_Exercise requirements_
In the data that follows, each entry is to be restated exactly.

..........

Fixpoint scan_room (fuel : nat) (name kaddr : list Z) (reclen de dir_end : Z) : out room :=
  match fuel with
  | O => Fuel
  | S fuel' =>
      if de <=? PAGE_CACHE_SIZE - reclen then
        if de =? dir_end then Ret (At_end de)
        else if de_rec_len kaddr de =? 0 then Ret Room_zero
        else if ext2_match name kaddr de then Ret Exists_name
        else
          let name_len := EXT2_DIR_REC_LEN (de_name_len kaddr de) in
          let rec_len := ext2_rec_len_from_disk (de_rec_len kaddr de) in
          if (negb (nz (de_inode kaddr de)) && (reclen <=? rec_len)) || (name_len + reclen <=? rec_len)
          then Ret (Room de name_len rec_len)
          else scan_room fuel' name kaddr reclen (de + rec_len) dir_end
      else Ret No_room
  end.

(** From the label got_it of ext2_add_link on. *)
Definition insert_entry (dir : Z) (name : list Z) (inode n de name_len rec_len : Z) : M fs Z :=
  let pos := Z.shiftl n PAGE_CACHE_SHIFT + de in
  do err <- ext2_prepare_chunk dir n pos rec_len;
  if nz err then ret err else
  do kaddr <- page_data dir n;
  let split := nz (de_inode kaddr de) in
  run when split
    (page_store dir n (fun k => put_rec_len de name_len (put_rec_len (de + name_len) (rec_len - name_len) k)));
  let de := if split then de + name_len else de in
  do i <- inode_of inode;
  run page_store dir n (fun k =>
    put_inode de inode (put_name de name (put_name_len de (zlen name) k)));
  do ft <- ext2_set_de_type (i_mode i);
  run page_store dir n (put_file_type de ft);
  do err <- ext2_commit_chunk dir pos rec_len;
  run dir_changed dir true;
  ret err.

..........

_Exercise response_
Fixpoint scan_room (fuel : nat) (name kaddr : list Z) (reclen de dir_end : Z) : out room :=
  match fuel with
  | O => Fuel
  | S fuel' =>
      if de <=? PAGE_CACHE_SIZE - reclen then
        if de =? dir_end then Ret (At_end de)
        else if de_rec_len kaddr de =? 0 then Ret Room_zero
        else if ext2_match name kaddr de then Ret Exists_name
        else
          let name_len := EXT2_DIR_REC_LEN (de_name_len kaddr de) in
          let rec_len := ext2_rec_len_from_disk (de_rec_len kaddr de) in
          if (negb (nz (de_inode kaddr de)) && (reclen <=? rec_len)) || (name_len + reclen <=? rec_len)
          then Ret (Room de name_len rec_len)
          else scan_room fuel' name kaddr reclen (de + rec_len) dir_end
      else Ret No_room
  end.

(** From the label got_it of ext2_add_link on. *)
Definition insert_entry (dir : Z) (name : list Z) (inode n de name_len rec_len : Z) : M fs Z :=
  let pos := Z.shiftl n PAGE_CACHE_SHIFT + de in
  do err <- ext2_prepare_chunk dir n pos rec_len;
  if nz err then ret err else
  do kaddr <- page_data dir n;
  let split := nz (de_inode kaddr de) in
  run when split
    (page_store dir n (fun k => put_rec_len de name_len (put_rec_len (de + name_len) (rec_len - name_len) k)));
  let de := if split then de + name_len else de in
  do i <- inode_of inode;
  run page_store dir n (fun k =>
    put_inode de inode (put_name de name (put_name_len de (zlen name) k)));
  do ft <- ext2_set_de_type (i_mode i);
  run page_store dir n (put_file_type de ft);
  do err <- ext2_commit_chunk dir pos rec_len;
  run dir_changed dir true;
  ret err.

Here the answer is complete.